Less is sometimes more
Retailers and CPGs are moving toward selling fewer products in stores to decrease complexity and costs. At the same time innovations are needed.
As the coronavirus pushes some items off supermarket shelves, the food industry is finding a smaller selection reduces consumer confusion, boosts sales and trims expenses for grocers. Food manufacturers could succeed with fewer offerings during the coronavirus. Now the question is how they could implement this strategy after it has passed in a way that optimizes product selection and ensures items are in stock while at the same time boosting sales and improving profit margins?
Product multitude
The Food Marketing Institute said in 2018 the average food retailer carried 33,055 products compared to more than 14,000 in 1980. Walmart, the world’s largest retailer, carries 142,000 different items at its Supercenter stores that can average 187,000 square feet.
Even before the coronavirus some retailers were taking out aisles and compressing product assortment to make more room for fresh food, store-made items and local foods. Studies says that shoppers who face too broad of an assortment can become frustrated and pick the item they’re familiar with or “they just walk away.”
Based on Grocery Dive publication few categories have been as overstocked in recent years as yogurt. The average U.S. grocery store has 306 different yogurt varieties, according to brand sales and marketing agency Acosta. There are about 14 different strawberry yogurts on shelves with the top two garnering 93% of the total volume.
For brands that control a lion’s share of their category, fewer competitors on the shelf gives them an opportunity to further strengthen their dominance. At the same time they must know that consumers must find a product for all of their demands in size, flavour, intolerance etc.
There are risks of delisting products like in 2008 Walmart removed 15% of the SKUs it carried. Sales later declined significantly, and Walmart was forced to roll back most of the changes. And Superfresh stopped carrying many of its low-selling dry grocery items in order to carry more fresh products. But the eliminated items turned out to be essential to customers and when people couldn’t find them, they went shopping at a competitor.
Hybrids preferred
As consumers purchase more of their groceries online, that shift will increasingly play a bigger role in what items retailers offer on store shelves. Supermarkets operating bot hon- and offline might find that certain offerings sell better through e-commerce channels than they do in the store. So rather than cut whole categories, hybrid retailers could sell routine products online, or only stock the top performers in stores and then offer a wider assortment online or on the touchsreens of in-store kiosks. As long as the order is collected on the basis of the submitted list in the specially equipped warehouse, the shopper can select vegetables, fruits, bakery and meat products, delicacies, impulse products in the sales area, see promotions, tastings, enjoy the shopping experience. Orders for on premise meals like pizza, sushi, grilled chicken etc can be digitally placed too.

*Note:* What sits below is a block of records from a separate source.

(** The groups reduce task [r] writes. *)
Definition job_groups (r : Z) : list (string * list string) :=
  groups (sort_by_key (bucket_of n r all_emitted)).

Lemma out_name_inj r r' : out_name r = out_name r' → r = r'.
Proof. unfold out_name. intros E%str_app_inj. by apply Itoa_inj. Qed.

Lemma reduce_exec_written fs r :
  job_ok → (0 ≤ r)%Z → (∀ i, (0 ≤ i < len inputs)%Z → map_written i fs) →
  (reduce_exec can_open reducef sort_by_key (reduce_reply r) fs).1
  = <[out_name r := out_lines reducef (job_groups r)]> fs.
Proof.
  intros Hok Hr Hw. unfold reduce_exec, reduce_reply. cbn [rr_Reducefiles rr_Reducetask_id fst].
  rewrite read_all by done. unfold perform_reduce. by rewrite (job_open Hok), reduce_loop_groups by lia.
Qed.

Lemma maps_first_run first :
  job_ok → maps_first first → (∀ t, t ∈ first → task_ok t) →
  ∃ fs, run_job first fs0 = Ok fs ∧ files_inv first fs.
Proof.
  intros Hok [Honly _] Htask.
  apply (for_each_total run_task files_inv); [by apply files_inv_start|].
  intros done t fs Hfs Ht. destruct (Honly t Ht) as [i ->].
  destruct (run_map_inv done fs i) as (fs' & ? & ? & _); [done|by apply (Htask _ Ht)|done|].
  eauto.
Qed.

(** The outputs of the reduce tasks that have run stay. *)
Definition job_inv (first done : list task) (fs : files_t) : Prop :=
  files_inv (first ++ done) fs ∧
  ∀ r, ReduceTask r ∈ done → fs !! out_name r = Some (out_lines reducef (job_groups r)).

Lemma job_step first done fs t :
  job_ok → maps_first first → task_ok t → job_inv first done fs →
  ∃ fs', run_task fs t = Ok fs' ∧ job_inv first (done ++ [t]) fs'.
Proof.
  intros Hok [_ Hall] Ht [Hfi Hout]. destruct t as [i|r].
  - destruct (run_map_inv (first ++ done) fs i) as (fs' & Hrun & Hfi' & Hsame); [done..|].
    exists fs'. split; [done|]. split; [by rewrite app_assoc|].
    intros r. rewrite elem_of_app, list_elem_of_singleton. intros [Hr|?]; [|done].
    rewrite Hsame; [auto|]. intros r' _. apply out_name_intermediate. simpl in Ht. lia.
  - destruct (run_reduce_inv (first ++ done) fs r) as (fs' & Hrun & Hfi' & Hsame); [done..|].
    exists fs'. split; [done|]. split; [by rewrite app_assoc|].
    intros r'. rewrite elem_of_app, list_elem_of_singleton.
    destruct (decide (r' = r)) as [->|Hne].
    + intros _. simpl in Ht.
      assert (fs' = (reduce_exec can_open reducef sort_by_key (reduce_reply r) fs).1) as ->
        by (cbn [run_task] in Hrun; congruence).
      rewrite reduce_exec_written; [by rewrite lookup_insert_eq|done|lia|].
      intros i Hi. apply (fi_written _ _ Hfi); [lia|]. apply elem_of_app. by left; apply Hall.
    + intros [Hr|[=]]; [|done]. rewrite Hsame; [auto|]. by intros ?%out_name_inj.
Qed.

Lemma run_job_inv first rest :
  job_ok → maps_first first → (∀ t, t ∈ first ++ rest → task_ok t) →
  ∃ fs, run_job (first ++ rest) fs0 = Ok fs ∧ job_inv first rest fs.
Proof.
  intros Hok Hfirst Htask.
  destruct (maps_first_run first) as (fs1 & Hrun1 & Hfi); [done..|intros; apply Htask; set_solver|].
  unfold run_job. rewrite for_each_app. unfold run_job in Hrun1. rewrite Hrun1. simpl.
  apply (for_each_total run_task (job_inv first)).
  - split; [by rewrite app_nil_r|]. intros r. by intros ?%not_elem_of_nil.
  - intros done t fs Hinv Ht. apply job_step; try done. apply Htask. set_solver.
Qed.

(** A key is emitted in its own bucket only. *)
Lemma values_of_bucket k r l :
  values_of k (bucket_of n r l) = if decide (bucket n k = r) then values_of k l else [].
Proof.
  destruct (decide (bucket n k = r)) as [<-|Hne].
  - unfold values_of, bucket_of. f_equal. rewrite list_filter_filter.
    apply list_filter_iff. intros kv. split; [naive_solver|by intros ->].
  - apply values_of_absent. intros kv [Hb _]%list_elem_of_filter Hk. congruence.
Qed.

(** Every key emitted is in the groups of its bucket and of no other, once and with
all its values. *)
Lemma job_groups_complete `{!SortByKey sort_by_key} :
  (∀ r, NoDup (job_groups r).*1) ∧
  (∀ r k vs, (k, vs) ∈ job_groups r → r = bucket n k ∧ vs ≡ₚ values_of k all_emitted) ∧
  (∀ k, values_of k all_emitted ≠ [] → ∃ vs, (k, vs) ∈ job_groups (bucket n k)).
Proof.
  pose proof (λ r, groups_sorted _ (sort_StronglySorted sort_by_key
    (bucket_of n r all_emitted))) as Hg.
  assert (∀ r k, values_of k (sort_by_key (bucket_of n r all_emitted))
    ≡ₚ if decide (bucket n k = r) then values_of k all_emitted else []) as Hvals.
  { intros r k. rewrite (values_of_perm k _ _ (sort_perm _)). by rewrite values_of_bucket. }
  split_and!; [intros r; apply Hg|..].
  - intros r k vs [-> Hne]%Hg. specialize (Hvals r k). case_decide; [by auto|].
    apply Permutation_nil_r in Hvals. done.
  - intros k Hk. exists (values_of k (sort_by_key (bucket_of n (bucket n k) all_emitted))).
    apply Hg. split; [done|]. specialize (Hvals (bucket n k) k).
    rewrite decide_True in Hvals by done. intros E. rewrite E in Hvals.
    apply Hk. by apply Permutation_nil_r.
Qed.

(** The job.  Whatever the order of the tasks and however often they are
redone, once all the map tasks have run, each reduce task that runs leaves in
its output file one line per key of its bucket: every key any map task emitted
has its line in the output file of its bucket and in no other, and that line
has all the values emitted for the key, in some order. *)
Theorem job_correct `{!SortByKey sort_by_key} first rest :
  job_ok → maps_first first → (∀ t, t ∈ first ++ rest → task_ok t) →
  ∃ fs, run_job (first ++ rest) fs0 = Ok fs ∧
    (∀ r, ReduceTask r ∈ rest → fs !! out_name r = Some (out_lines reducef (job_groups r))) ∧
    (∀ r, NoDup (job_groups r).*1) ∧
    (∀ r k vs, (k, vs) ∈ job_groups r → r = bucket n k ∧ vs ≡ₚ values_of k all_emitted) ∧
    (∀ k, values_of k all_emitted ≠ [] → ∃ vs, (k, vs) ∈ job_groups (bucket n k)).
Proof.
  intros Hok Hfirst Htask. destruct (run_job_inv first rest) as (fs & Hrun & _ & Hout); [done..|].
  exists fs. split_and!; [done|done|apply job_groups_complete..].
Qed.

(** Redoing a map task changes nothing: running it again right away, or any
number of tasks later, leaves every file as it was. *)
Theorem map_task_redo_idempotent first rest i fs :
  job_ok → maps_first first → (∀ t, t ∈ first ++ rest → task_ok t) →
  (0 ≤ i < len inputs)%Z → run_job (first ++ rest) fs0 = Ok fs →
  ∃ fs', run_task fs (MapTask i) = Ok fs' ∧ ∀ name, read_file fs' name = read_file fs name.
Proof.
  intros Hok Hfirst Htask Hi Hrun.
  destruct (run_job_inv first rest) as (fs1 & Hrun1 & Hfi & _); [done..|].
  rewrite Hrun in Hrun1. injection Hrun1 as <-.
  destruct (run_map_inv (first ++ rest) fs i) as (fs' & Hfs' & Hfi' & Hsame); [done..|].
  exists fs'. split; [done|]. intros name. apply dec_stable. intros Hne. apply Hne.
  unfold read_file. rewrite Hsame; [done|]. intros r Hr ->. apply Hne.
  assert (MapTask i ∈ first) by by apply Hfirst.
  rewrite (fi_written _ _ Hfi' i), (fi_written _ _ Hfi i); (done || lia || set_solver).
Qed.
(** ** The end of a job *)

Lemma done_results s :
  cluster_inv s → Done (coord s) = true →
  ∀ r, (0 ≤ r < n)%Z → files s !! out_name r = Some (result r).
Proof.
  intros [Hc Hd] [_ Hr]%andb_prop r Hb. apply bool_decide_eq_true in Hr.
  apply (di_out _ _ _ _ Hd); [lia|]. left. apply all_reduce_flags; [apply Hc|done|].
  by rewrite (ci_n _ _ _ _ Hc).
Qed.
(** ** Faults *)

Definition dead_ok (st : status) : Prop :=
  match st with
  | Died f => f = FatalExit "No available workers in worker_book" ∨
              f = FatalExit "Dead connection during RPC::"
  | _ => True
  end.

Lemma callWorker_fault d1 d2 order c f : callWorker d1 d2 order c = Crash f → dead_ok (Died f).
Proof.
  unfold callWorker. destruct (probe d1 order []) as [del addr].
  case_decide; [intros [= <-]; by left|]. destruct (d2 addr); [done|]. intros [= <-]. by right.
Qed.

Lemma step_dead s s' : cluster_inv s → careful_step s s' → dead_ok (coord_status s) → dead_ok (coord_status s').
Proof using job.
  intros Hi (e & Hcare & Hn) Hok. destruct e as [pid|pid sent|t|j|j|t|t m|k order lost stale|]; cbn in Hn.
  - destruct (threads s !! (pid, None)); [done|]. by injection Hn as <-.
  - case_decide; [|done]. by injection Hn as <-.
  - destruct (threads s !! t) as [p|] eqn:Ht; [|done].
    destruct (remote_call t.1 p) as [k|] eqn:Hk; [|done].
    destruct (coord_status s) eqn:Hup.
    + destruct (call_inv s t p k Hi Ht Hk Hup) as (c & r & _ & _ & E & _). rewrite E in Hn.
      injection Hn as <-. cbn. by rewrite Hup.
    + unfold call_coordinator in Hn. rewrite Hup in Hn. injection Hn as <-. cbn. by rewrite Hup.
    + unfold call_coordinator in Hn. rewrite Hup in Hn. injection Hn as <-. cbn. by rewrite Hup.
  - destruct (late s !! j) as [k|] eqn:Hj; [|done]. cbn [mbind option_bind] in Hn.
    destruct (coord_status s) eqn:Hup.
    + destruct (late_inv s j k Hi Hj Hup) as (c & r & _ & _ & E & _). rewrite E in Hn.
      injection Hn as <-. cbn. by rewrite Hup.
    + unfold call_coordinator in Hn. cbn in Hn. by rewrite Hup in Hn.
    + unfold call_coordinator in Hn. cbn in Hn. by rewrite Hup in Hn.
  - destruct (late s !! j); [|done]. by injection Hn as <-.
  - destruct (_ ≫= _) as [[[fs p]|f]|]; [..|done]; by injection Hn as <-.
  - destruct (_ ≫= _) as [[fs|f]|]; [..|done]; by injection Hn as <-.
  - unfold wake in Hn. destruct (coord_status s) eqn:Hup; try done.
    destruct (monitors s !! k) as [m|] eqn:Hk; [|done]. destruct (_ || _); [done|].
    assert (m ≠ Stopped) as Hns by by intros ->.
    destruct (monitor_turn_spec stale _ _ _ _ m (proj1 Hi)) as [[Ht _]|(p & Ht & _)];
      [apply list_elem_of_lookup; eauto|done|..]; rewrite Ht in Hn; [injection Hn as <-; cbn; by rewrite Hup|].
    destruct (callWorker _ _ order (coord s)) as [[c addr]|f] eqn:Hcw.
    + destruct (listener s addr); [|done]. injection Hn as <-. cbn. by rewrite Hup.
    + injection Hn as <-. by eapply callWorker_fault.
  - destruct (coord_status s); try done. destruct (Done (coord s)); [|done]. by injection Hn as <-.
Qed.

Lemma reached_dead s : carefully_reached s → dead_ok (coord_status s).
Proof using job.
  intros (s0 & Hs & Hrun). pose proof (start_inv s0 Hs) as Hi.
  assert (dead_ok (coord_status s0)) as H0.
  { unfold start in Hs. destruct (MakeCoordinator inputs n); [|done]. by injection Hs as <-. }
  clear Hs. induction Hrun; [done|]. by eauto using careful_step_inv, step_dead.
Qed.
End job.

(** C1. The MapReduce system is correct in runs that are [careful]: in which no process
stops, and no file is looked at, in the middle of the second execution of a task whose
first execution was reported or is about to be ([redo_loses_pairs] shows that this cannot
be left out).  Handlers of the coordinator run one at a time, and the job is as [job_ok]
says (input files that exist, no intermediate files left over, files that can be opened,
keys and values in UTF-8).  Then, whatever workers join, die (between tasks, or in the
middle of one that is not settled) and are asked to redo tasks, in whatever order the
processes run, once the coordinator's [Done] is true every output file holds one line per
key of its bucket: every key that any map task emits has its line in the file of its
bucket, and in no other, with all the values emitted for the key. *)
Theorem mapreduce_correct can_open mapf reducef sort_by_key `{!SortByKey sort_by_key} inputs n fs0 s :
  job_ok can_open mapf inputs n fs0 →
  carefully_reached can_open mapf reducef sort_by_key inputs n fs0 s → Done (coord s) = true →
  let groups r := job_groups mapf sort_by_key inputs n fs0 r in
  let emitted := all_emitted mapf inputs fs0 in
  (∀ r, (0 ≤ r < n)%Z → files s !! out_name r = Some (out_lines reducef (groups r))) ∧
  (∀ r, NoDup (groups r).*1) ∧
  (∀ r k vs, (k, vs) ∈ groups r → r = bucket n k ∧ vs ≡ₚ values_of k emitted) ∧
  (∀ k, values_of k emitted ≠ [] → ∃ vs, (k, vs) ∈ groups (bucket n k)).
Proof.
  intros job Hs Hdone groups emitted. split.
  - apply (reached_inv _ _ _ _ _ _ _ job) in Hs. exact (done_results _ _ _ _ _ _ _ Hs Hdone).
  - apply job_groups_complete. done.
Qed.
Lemma give_section_effect c c' hs j o h h' new :
  windows c hs → wf (counted c hs) → hs !! j = Some (o, h) →
  tstep c h = Some (Ok (c', h', new)) →
  match h with GM0 _ | GM1 _ | GR0 _ | GR1 _ | GR2 _ => True | _ => False end →
  effect c hs h c' (<[j := (o, h')]> hs) h' new.
Proof.
  intros Hw Hwf Hj Ht Hg. section_facts c hs j o h h' Hw Hwf Hj.
  destruct h; try done; clear Hg; injection Ht as Ht; cbn in *.
  - case_decide; go_simp.
    + apply EffectCall with (CallGiveMap args) (RespMap MapReply0 (Some EOF)) (RespMap MapReply0 (Some EOF));
        try done. cbn. unfold GiveMapTask. cbn.
      rewrite decide_True by done. cbn. do 2 f_equal. same_counted.
    + no_effect.
  - destruct (give_map_locked c) as [[c1 r]|] eqn:Hg; [|done]. cbn in Ht. simplify_eq.
    apply EffectCall with (CallGiveMap args) (RespMap r None) (RespMap r None); try done.
    cbn. unfold GiveMapTask. cbn. rewrite decide_False by lia. unfold give_map_locked in *. cbn.
    destruct (index (filenames c) (counter_map c)) as [f|]; [|done]. cbn in *. simplify_eq/=.
    do 2 f_equal. same_counted.
  - case_decide; go_simp; [no_effect|].
    eapply EffectWait; try done. same_counted.
  - case_decide; go_simp; [|no_effect].
    apply EffectCall with (CallGiveReduce args) (RespReduce ReduceReply0 (Some EOF))
      (RespReduce ReduceReply0 (Some EOF)); try done.
    cbn. unfold GiveReduceTask. cbn. rewrite decide_True by lia. rewrite decide_True by done. cbn.
    do 2 f_equal. same_counted.
  - destruct (give_reduce_locked c) as [[c1 r]|] eqn:Hg; [|done]. cbn in Ht. simplify_eq.
    destruct (give_reduce_counted c c' r hs (<[j := (o, GRret r None)]> hs) Hg) as [E Hid]; [cbn in *; lia..|].
    apply EffectCall with (CallGiveReduce args) (RespReduce r None) (RespReduce r None); try done.
    + cbn [serve]. unfold GiveReduceTask. cbn [counted filenames done_map set_done_map set_done_reduce].
      rewrite decide_True by (cbn; lia). rewrite decide_False by (cbn; lia). by rewrite E.
    + cbn. by rewrite decide_False by lia.
Qed.
(* ===== verification/Labrpc.v ===== *)
(** * The simulated network ([src/labrpc/labrpc.go])

[Network] is the record of the same name, with one function per method.  A
request in flight is a goroutine of [processReq] together with the goroutine
that runs its handler: [rstate] is where the two are, and [next] is one atomic
section of one goroutine, or a call of a method of the network by the program
that controls it.  Random choices, timers and the handlers' results are in the
labels; how long a delay takes is left out.

Names of ends and servers are interface values ([iface]: the strings and
integers the repository uses); a [*Server] is an address in [heap], so that two
servers registered under one name, one after the other, are told apart. *)

From S2P Require Import Prelude GoStrings.
From stdpp Require Import options.

Module Labrpc.

Inductive iface := IStr (s : string) | IInt (i : Z).

Global Instance iface_eq_dec : EqDecision iface.
Proof. solve_decision. Defined.
Global Program Instance iface_countable : Countable iface :=
  inj_countable' (λ x, match x with IStr s => inl s | IInt i => inr i end)
                 (λ y, match y with inl s => IStr s | inr i => IInt i end) _.
Next Obligation. by intros []. Qed.

(** ** Services and servers *)

(** What [MakeService] looks at of a method: its name, whether it is exported,
its numbers of arguments (the receiver counts) and results, and whether its
second argument is a pointer. *)
Record method := {
  m_name : string; m_exported : bool; m_numIn : Z; m_in2_ptr : bool; m_numOut : Z }.

Record Service := { svc_name : string; svc_methods : gset string }.

Definition is_handler (m : method) : bool :=
  m_exported m && bool_decide (m_numIn m = 3)%Z && m_in2_ptr m && bool_decide (m_numOut m = 0)%Z.

Definition MakeService (type_name : string) (methods : list method) : Service :=
  {| svc_name := type_name;
     svc_methods := foldl (λ s m, if is_handler m then {[m_name m]} ∪ s else s) ∅ methods |}.

Record Server := mkServer { services : gmap string Service; srv_count : Z }.

Definition MakeServer : Server := mkServer ∅ 0.

Definition AddService (rs : Server) (svc : Service) : Server :=
  mkServer (<[svc_name svc := svc]> (services rs)) (srv_count rs).

Definition Server_GetCount (rs : Server) : Z := srv_count rs.

(** [Service.dispatch], up to the call of the method: the method that is called. *)
Definition Service_dispatch (svc : Service) (methname : string) : outcome string :=
  if decide (methname ∈ svc_methods svc) then Ok methname
  else Crash (FatalExit "labrpc.Service.dispatch(): unknown method").

(** [Server.dispatch], up to the call of the method: the server counts the
request, and the service and method named in [svcMeth] are looked up. *)
Definition Server_dispatch (rs : Server) (svcMeth : string)
    : outcome (Server * (string * string)) :=
  let rs := mkServer (services rs) (int64 (srv_count rs + 1)) in
  let dot := LastIndexByte svcMeth dot_byte in
  let* serviceName := slice_to svcMeth dot in
  let* methodName := slice_from svcMeth (dot + 1) in
  match services rs !! serviceName with
  | Some svc => let* m := Service_dispatch svc methodName in Ok (rs, (serviceName, m))
  | None => Crash (FatalExit "labrpc.Server.dispatch(): unknown service")
  end.

(** ** The network *)

Record Network := mkNetwork {
  reliable : bool;
  longDelays : bool;
  longReordering : bool;
  ends : gset iface;
  enabled : gmap iface bool;
  servers : gmap iface (option nat);
  connections : gmap iface (option iface);
  net_done : bool;
  count : Z;
  bytes : Z }.

Definition MakeNetwork : Network := mkNetwork true false false ∅ ∅ ∅ ∅ false 0 0.

(** [Cleanup] closes the channel [done]; closing it twice panics. *)
Definition Cleanup (rn : Network) : outcome Network :=
  if net_done rn then Crash CloseOfClosed
  else Ok (mkNetwork (reliable rn) (longDelays rn) (longReordering rn) (ends rn) (enabled rn)
             (servers rn) (connections rn) true (count rn) (bytes rn)).
Definition Reliable (rn : Network) (yes : bool) : Network :=
  mkNetwork yes (longDelays rn) (longReordering rn) (ends rn) (enabled rn)
    (servers rn) (connections rn) (net_done rn) (count rn) (bytes rn).
Definition LongReordering (rn : Network) (yes : bool) : Network :=
  mkNetwork (reliable rn) (longDelays rn) yes (ends rn) (enabled rn)
    (servers rn) (connections rn) (net_done rn) (count rn) (bytes rn).
Definition LongDelays (rn : Network) (yes : bool) : Network :=
  mkNetwork (reliable rn) yes (longReordering rn) (ends rn) (enabled rn)
    (servers rn) (connections rn) (net_done rn) (count rn) (bytes rn).
Definition with_maps (rn : Network) (es : gset iface) (en : gmap iface bool)
    (sv : gmap iface (option nat)) (cn : gmap iface (option iface)) : Network :=
  mkNetwork (reliable rn) (longDelays rn) (longReordering rn) es en sv cn
    (net_done rn) (count rn) (bytes rn).

(** A missing key of a Go map reads as the zero value. *)
Definition is_enabled (rn : Network) (endname : iface) : bool := default false (enabled rn !! endname).
Definition connected_to (rn : Network) (endname : iface) : option iface :=
  mjoin (connections rn !! endname).
Definition server_of (rn : Network) (servername : iface) : option nat :=
  mjoin (servers rn !! servername).

Definition MakeEnd (rn : Network) (endname : iface) : outcome Network :=
  if decide (endname ∈ ends rn) then Crash (FatalExit "MakeEnd: already exists")
  else Ok (with_maps rn ({[endname]} ∪ ends rn) (<[endname := false]> (enabled rn)) (servers rn)
             (<[endname := None]> (connections rn))).

Definition DeleteEnd (rn : Network) (endname : iface) : outcome Network :=
  if decide (endname ∈ ends rn) then
    Ok (with_maps rn (ends rn ∖ {[endname]}) (delete endname (enabled rn)) (servers rn)
          (delete endname (connections rn)))
  else Crash (FatalExit "MakeEnd: doesn't exists").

For only brick and mortar stores brand manufacturers help with analytics to design optimal product mix based on store type, shopper profiles, enviroment features.
Healthier variants
In the current environment, consumers are seeking variety as their in-home consumption has increased significantly, and they are valuing foods that are healthy, extra lean and locally raised.
By providing products that better respond to shopper demands, manufacturers have a better chance of grabbing shelf space created by product disruption during the pandemic or the eventual culling of SKUs. It also increases the likelihood that they’re able to retain customers who recently may have tried their products for the first time as they purchased items to stock up at home.